Angel was dying because she’d lost her babies.

If she went back now… All it took was courage.

‘Can I do it, Dominic?’ she asked out loud; right out loud, so that people were turning to see who she was talking to. ‘Can I start over? Can I possibly let myself love again?’

There was a moment’s hush from those around her. Then,

‘Sure you can, sweetheart,’ someone told her from the other side of the table, and she realised that she had an audience.

‘Loving again is what life is all about,’ someone else said. ‘The more you love, the more you get loved.’

‘You sound like a fortune cookie,’ someone else said, and everybody laughed.

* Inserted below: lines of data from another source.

Lemma Rpower_quarter (x : R) : 0 < x -> Rpower x 0.25 = sqrt (sqrt x).
Proof.
  intros Hx.
  rewrite <- (Rpower_sqrt x Hx).
  rewrite <- Rpower_sqrt by apply exp_pos.
  rewrite Rpower_mult. f_equal. lra.
Qed.

Lemma float_pow_quarter_nonneg (ke : R) :
  0 <= ke -> float_pow ke 0.25 = Ok (Float (sqrt (sqrt ke))).
Proof.
  intros Hke. unfold float_pow.
  destruct (Req_dec_T 0.25 0) as [H | _]; [lra |].
  destruct (Req_dec_T ke 0) as [-> | Hne].
  - destruct (Rlt_dec 0.25 0); [lra |]. now rewrite !sqrt_0.
  - destruct (Rlt_dec 0 ke) as [Hpos | H]; [| lra].
    now rewrite Rpower_quarter.
Qed.

Lemma float_pow_quarter_neg (ke : R) :
  ke < 0 ->
  float_pow ke 0.25 =
    Ok (Complex (Rpower (- ke) 0.25 * cos (PI * 0.25))
                (Rpower (- ke) 0.25 * sin (PI * 0.25))).
Proof.
  intros Hke. unfold float_pow.
  destruct (Req_dec_T 0.25 0) as [H | _]; [lra |].
  destruct (Req_dec_T ke 0) as [H | _]; [lra |].
  destruct (Rlt_dec 0 ke) as [H | _]; [lra |].
  destruct (Req_dec_T (frac_part 0.25) 0) as [H | _];
    [now apply frac_part_quarter in H | reflexivity].
Qed.

Lemma math_log10_Ok (x : R) : 0 < x -> math_log10 x = Ok (ln x / ln 10).
Proof.
  intros Hx. unfold math_log10. destruct (Rle_dec x 0); [lra | reflexivity].
Qed.

Lemma number_div_Ok (v : number) (c : R) :
  c <> 0 ->
  number_div v c =
    Ok (match v with
        | Float r => Float (r / c)
        | Complex re im => Complex (re / c) (im / c)
        end).
Proof.
  intros Hc. unfold number_div.
  destruct (Req_dec_T c 0); [contradiction | reflexivity].
Qed.

(** The kinetic energy the estimator computes, and its seismic magnitude. *)
Lemma compute_impact_effects_unfold (d rho v ang c : R) :
  let ke := 0.5 * (4 / 3 * PI * (d / 2) ^ 3 * rho)
            * (v * sin (math_radians ang)) ^ 2 in
  compute_impact_effects d rho v ang c =
    p <- float_pow ke 0.25 ;;
    crater <- number_div (float_mul c p) 1000 ;;
    Ok (mkImpactEffects ke (ke / 4.184e9 / 1e6) crater
          (if Rlt_dec 0 ke then (ln ke / ln 10 - 4.8) / 1.5 else 0)).
Proof.
  intros ke. unfold compute_impact_effects.
  repeat (rewrite truediv_Ok by lra; cbn [bind]). fold ke.
  destruct (float_pow ke 0.25) as [p | err]; cbn [bind]; [| reflexivity].
  destruct (number_div (float_mul c p) 1000) as [cr | err]; cbn [bind];
    [| reflexivity].
  destruct (Rlt_dec 0 ke) as [Hpos | Hnpos]; cbn [bind].
  - rewrite (math_log10_Ok _ Hpos). cbn [bind].
    rewrite truediv_Ok by lra. reflexivity.
  - reflexivity.
Qed.

Lemma kinetic_energy_nonneg (d rho v s : R) :
  0 <= d -> 0 <= rho ->
  0 <= 0.5 * (4 / 3 * PI * (d / 2) ^ 3 * rho) * (v * s) ^ 2.
Proof.
  intros Hd Hrho.
  assert (Hpi : 0 < PI) by apply PI_RGT_0.
  assert (Hr : 0 <= (d / 2) ^ 3) by (apply pow_le; lra).
  assert (Hv : 0 <= (v * s) ^ 2) by apply pow2_ge_0.
  assert (Hm : 0 <= 4 / 3 * PI * (d / 2) ^ 3 * rho).
  { apply Rmult_le_pos; [| exact Hrho].
    apply Rmult_le_pos; [| exact Hr]. lra. }
  apply Rmult_le_pos; [| exact Hv]. lra.
Qed.


(** A negative kinetic energy gives a complex crater diameter, and only
    a negative one does. *)
Lemma crater_real_iff (d rho v ang c : R) :
  exists r : ImpactEffects,
    compute_impact_effects d rho v ang c = Ok r /\
    (is_float (crater_diameter_km r) <-> 0 <= kinetic_energy_joules r).
Proof.
  rewrite compute_impact_effects_unfold. cbv zeta.
  set (ke := 0.5 * (4 / 3 * PI * (d / 2) ^ 3 * rho)
             * (v * sin (math_radians ang)) ^ 2).
  destruct (Rle_dec 0 ke) as [Hge | Hlt].
  - rewrite float_pow_quarter_nonneg by exact Hge. cbn [bind float_mul].
    rewrite number_div_Ok by lra. cbn [bind].
    eexists. split; [reflexivity |]. cbn. tauto.
  - rewrite float_pow_quarter_neg by lra. cbn [bind float_mul].
    rewrite number_div_Ok by lra. cbn [bind].
    eexists. split; [reflexivity |]. cbn. tauto.
Qed.



(** C5: for a non-negative diameter and density (every [ImpactorSpec] has
    them positive) the estimator returns exactly the four metrics of the
    stated formulas: the kinetic energy [0.5 * mass * vVertical^2], its
    TNT equivalent, the quarter-power crater diameter and the
    Gutenberg-Richter magnitude, which is 0 when the energy is not
    positive. *)
Theorem compute_impact_effects_formulas (d rho v ang c : R) :
  0 <= d -> 0 <= rho ->
  SpecFormulas.kineticEnergyJoules d rho v ang =
    0.5 * SpecFormulas.mass d rho * SpecFormulas.vVertical v ang ^ 2 /\
  compute_impact_effects d rho v ang c =
    Ok (mkImpactEffects
          (SpecFormulas.kineticEnergyJoules d rho v ang)
          (SpecFormulas.energyMegatonsTnt
             (SpecFormulas.kineticEnergyJoules d rho v ang))
          (Float (SpecFormulas.craterDiameterKm c
                    (SpecFormulas.kineticEnergyJoules d rho v ang)))
          (SpecFormulas.seismicMagnitude
             (SpecFormulas.kineticEnergyJoules d rho v ang))).
Proof.
  intros Hd Hrho. split; [reflexivity |].
  rewrite compute_impact_effects_unfold. cbv zeta.
  assert (Hang : math_radians ang = ang * PI / 180)
    by (unfold math_radians; field).
  rewrite Hang.
  fold (SpecFormulas.kineticEnergyJoules d rho v ang).
  assert (Hke : 0 <= SpecFormulas.kineticEnergyJoules d rho v ang)
    by (apply kinetic_energy_nonneg; assumption).
  rewrite float_pow_quarter_nonneg by exact Hke. cbn [bind float_mul].
  rewrite number_div_Ok by lra. cbn [bind].
  reflexivity.
Qed.

Lemma compute_impact_effects_formulas_witness :
  0 <= 10 /\ 0 <= 3000 /\
  SpecFormulas.kineticEnergyJoules 10 3000 20000 90 =
    0.5 * SpecFormulas.mass 10 3000 * SpecFormulas.vVertical 20000 90 ^ 2 /\
  compute_impact_effects 10 3000 20000 90 default_crater_coeff =
    Ok (mkImpactEffects
          (SpecFormulas.kineticEnergyJoules 10 3000 20000 90)
          (SpecFormulas.energyMegatonsTnt
             (SpecFormulas.kineticEnergyJoules 10 3000 20000 90))
          (Float (SpecFormulas.craterDiameterKm default_crater_coeff
                    (SpecFormulas.kineticEnergyJoules 10 3000 20000 90)))
          (SpecFormulas.seismicMagnitude
             (SpecFormulas.kineticEnergyJoules 10 3000 20000 90))).
Proof.
  split; [lra |]. split; [lra |].
  apply (compute_impact_effects_formulas 10 3000 20000 90 default_crater_coeff);
    lra.
Defined.

(** C10: with a non-negative diameter and density, any velocity and angle
    (and a non-negative crater coefficient, as the default is), the
    estimator returns a non-negative kinetic energy, a non-negative TNT
    equivalent and a real, non-negative crater diameter. *)
Theorem impact_metrics_nonneg (d rho v ang c : R) :
  0 <= d -> 0 <= rho -> 0 <= c ->
  exists ke mt cr mag : R,
    compute_impact_effects d rho v ang c =
      Ok (mkImpactEffects ke mt (Float cr) mag) /\
    0 <= ke /\ 0 <= mt /\ 0 <= cr.
Proof.
  intros Hd Hrho Hc.
  rewrite compute_impact_effects_unfold. cbv zeta.
  set (ke := 0.5 * (4 / 3 * PI * (d / 2) ^ 3 * rho)
             * (v * sin (math_radians ang)) ^ 2).
  assert (Hke : 0 <= ke) by (apply kinetic_energy_nonneg; assumption).
  rewrite float_pow_quarter_nonneg by exact Hke. cbn [bind float_mul].
  rewrite number_div_Ok by lra. cbn [bind].
  do 4 eexists. split; [reflexivity |].
  split; [exact Hke |]. split.
  - apply Rmult_le_pos; [| lra]. apply Rmult_le_pos; lra.
  - apply Rmult_le_pos; [| lra].
    apply Rmult_le_pos; [exact Hc | apply sqrt_pos].
Qed.

Lemma impact_metrics_nonneg_witness :
  0 <= 10 /\ 0 <= 3000 /\ 0 <= default_crater_coeff /\
  exists ke mt cr mag : R,
    compute_impact_effects 10 3000 20000 45 default_crater_coeff =
      Ok (mkImpactEffects ke mt (Float cr) mag) /\
    0 <= ke /\ 0 <= mt /\ 0 <= cr.
Proof.
  assert (Hc : 0 <= default_crater_coeff) by (unfold default_crater_coeff; lra).
  split; [lra |]. split; [lra |]. split; [exact Hc |].
  apply (impact_metrics_nonneg 10 3000 20000 45 default_crater_coeff);
    [lra | lra | exact Hc].
Defined.

(** ** [math.fmod] *)

Lemma math_fmod_Ok (x y : R) :
  y <> 0 -> math_fmod x y = Ok (x - IZR (trunc (x / y)) * y).
Proof.
  intros Hy. unfold math_fmod.
  destruct (Req_dec_T y 0); [contradiction | reflexivity].
Qed.

Lemma trunc_small_neg (x : R) : -1 < x <= 0 -> trunc x = 0%Z.
Proof.
  intros [Hlo Hhi]. unfold trunc.
  destruct (Rle_dec 0 x) as [Hx | Hx].
  - symmetry. apply Int_part_spec. simpl. lra.
  - replace (Int_part (- x)) with 0%Z; [reflexivity |].
    apply Int_part_spec. simpl. lra.
Qed.

(** The truncating remainder keeps the sign of the dividend. *)
Lemma math_fmod_range (x y : R) :
  0 < y ->
  exists m : R,
    math_fmod x y = Ok m /\
    (0 <= x -> 0 <= m < y) /\
    (x < 0 -> - y < m <= 0).
Proof.
  intros Hy. rewrite math_fmod_Ok by lra.
  eexists. split; [reflexivity |]. unfold trunc.
  destruct (Rle_dec 0 (x / y)) as [Hq | Hq].
  - destruct (base_Int_part (x / y)) as [Hlo Hhi].
    assert (Hx : x = x / y * y) by (field; lra).
    split; intros Hsign.
    + split; nra.
    + assert (x / y < 0); [| lra].
      apply Rmult_lt_reg_r with y; [exact Hy |]. lra.
  - assert (Hq' : x / y < 0) by lra.
    destruct (base_Int_part (- (x / y))) as [Hlo Hhi].
    assert (Hx : x = x / y * y) by (field; lra).
    rewrite opp_IZR.
    split; intros Hsign.
    + assert (0 <= x / y); [| lra].
      apply Rmult_le_reg_r with y; [exact Hy |]. lra.
    + split; nra.
Qed.

(** ** The orbit propagator *)

Lemma two_PI_pos : 0 < 2 * PI.
Proof. pose proof PI_RGT_0. lra. Qed.

Lemma range_nonpos (n : Z) : (n <= 0)%Z -> range n = [].
Proof.
  intros Hn. unfold range.
  replace (Z.to_nat n) with 0%nat by lia. reflexivity.
Qed.

Lemma range_length (n : Z) : length (range n) = Z.to_nat n.
Proof. unfold range. now rewrite length_map, length_seq. Qed.

Lemma range_nth_error (n : Z) (j : nat) :
  (j < Z.to_nat n)%nat -> nth_error (range n) j = Some (Z.of_nat j).
Proof.
  intros Hj. unfold range.
  rewrite nth_error_map, nth_error_seq.
  destruct (Nat.ltb_spec j (Z.to_nat n)) as [_ | H]; [reflexivity | lia].
Qed.

Lemma range_pos (n : Z) :
  (1 <= n)%Z -> exists js : list Z, range n = 0%Z :: js.
Proof.
  intros Hn. unfold range.
  destruct (Z.to_nat n) as [| m] eqn:Hm; [lia |].
  cbn [seq map]. now eexists.
Qed.

(** The mean anomaly handed to the solver has the sign of [M0 + n t]. *)
Lemma mean_anomaly_at_sign (M_deg n t : R) :
  exists m : R,
    mean_anomaly_at M_deg n t = Ok m /\
    (0 <= math_radians M_deg + n * t -> 0 <= m < 2 * PI) /\
    (math_radians M_deg + n * t < 0 -> - (2 * PI) < m <= 0).
Proof.
  unfold mean_anomaly_at. apply math_fmod_range, two_PI_pos.
Qed.

(** C3 (the code at [M_deg = -90], first sample of a two-step schedule):
    the elapsed time is 0 and the mean anomaly handed to the solver is
    [-pi/2], which is negative: [math.fmod] truncates. *)
Theorem mean_anomaly_negative_at_epoch (timespan_days n : R) :
  sample_time 2 timespan_days 0 = Ok 0 /\
  mean_anomaly_at (-90) n 0 = Ok (- (PI / 2)) /\
  - (PI / 2) < 0.
Proof.
  pose proof PI_RGT_0 as Hpi.
  split; [| split].
  - unfold sample_time, int_truediv. cbn. f_equal. unfold dt_total. lra.
  - unfold mean_anomaly_at. cbv zeta.
    rewrite math_fmod_Ok by lra.
    rewrite trunc_small_neg.
    + f_equal. unfold math_radians. lra.
    + replace ((math_radians (-90) + n * 0) / (2 * PI)) with (- (1 / 4)).
      * lra.
      * unfold math_radians. field. lra.
  - lra.
Qed.

Lemma mean_motion_Ok (a mu : R) :
  0 < a -> 0 <= mu -> mean_motion a mu = Ok (sqrt (mu / a_km a ^ 3)).
Proof.
  intros Ha Hmu. unfold mean_motion.
  assert (Hk : 0 < a_km a) by (unfold a_km; lra).
  assert (Hk3 : 0 < a_km a ^ 3) by (apply pow_lt; exact Hk).
  rewrite truediv_Ok by lra. cbn [bind].
  apply math_sqrt_Ok. apply Rmult_le_pos; [exact Hmu |].
  left. now apply Rinv_0_lt_compat.
Qed.

Lemma mean_motion_zero_axis (mu : R) :
  mean_motion 0 mu = Raise ZeroDivisionError.
Proof.
  unfold mean_motion, a_km.
  replace ((0 * 1.496e8) ^ 3) with 0 by ring.
  now rewrite truediv_zero.
Qed.

Lemma mean_motion_negative_axis (a mu : R) :
  a < 0 -> 0 < mu -> mean_motion a mu = Raise ValueError.
Proof.
  intros Ha Hmu. unfold mean_motion.
  assert (Hk : 0 < - a_km a) by (unfold a_km; lra).
  assert (Hk3 : a_km a ^ 3 < 0).
  { assert (H : 0 < (- a_km a) ^ 3) by (apply pow_lt; exact Hk).
    replace ((- a_km a) ^ 3) with (- a_km a ^ 3) in H by ring. lra. }
  rewrite truediv_Ok by lra. cbn [bind].
  apply math_sqrt_neg.
  assert (Hinv : / a_km a ^ 3 < 0) by (apply Rinv_lt_0_compat; exact Hk3).
  unfold Rdiv. nra.
Qed.

Section PropagatorProperties.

But they were with her. The people around her were smiling in sympathy. All these people-this odd assortment of random airport humanity, some of whom would have been lucky in love, but there must be others whom tragedy had hit. Somehow they’d picked themselves up and kept going, and maybe it was those who’d been hit worst who were giving her advice now.

‘I can try,’ she told the assemblage, almost defiant. ‘I can go back and think about it. Maybe it could work.’

‘Of course it’ll work.’ The farmer clearly had no idea what was happening, but he was prepared to stick in his oar in any way that sounded even vaguely optimistic.

‘I might need help,’ she said, and the middle-aged woman who’d thought she was Princess Jessica touched her arm. Clearly she was wondering if help meant leading her gently to a lunatic asylum.

‘What sort of help?’

‘I need a car,’ Jess told her. And then she took a deep breath. ‘I need to hire a car with an alpaca trailer attached. Right now.’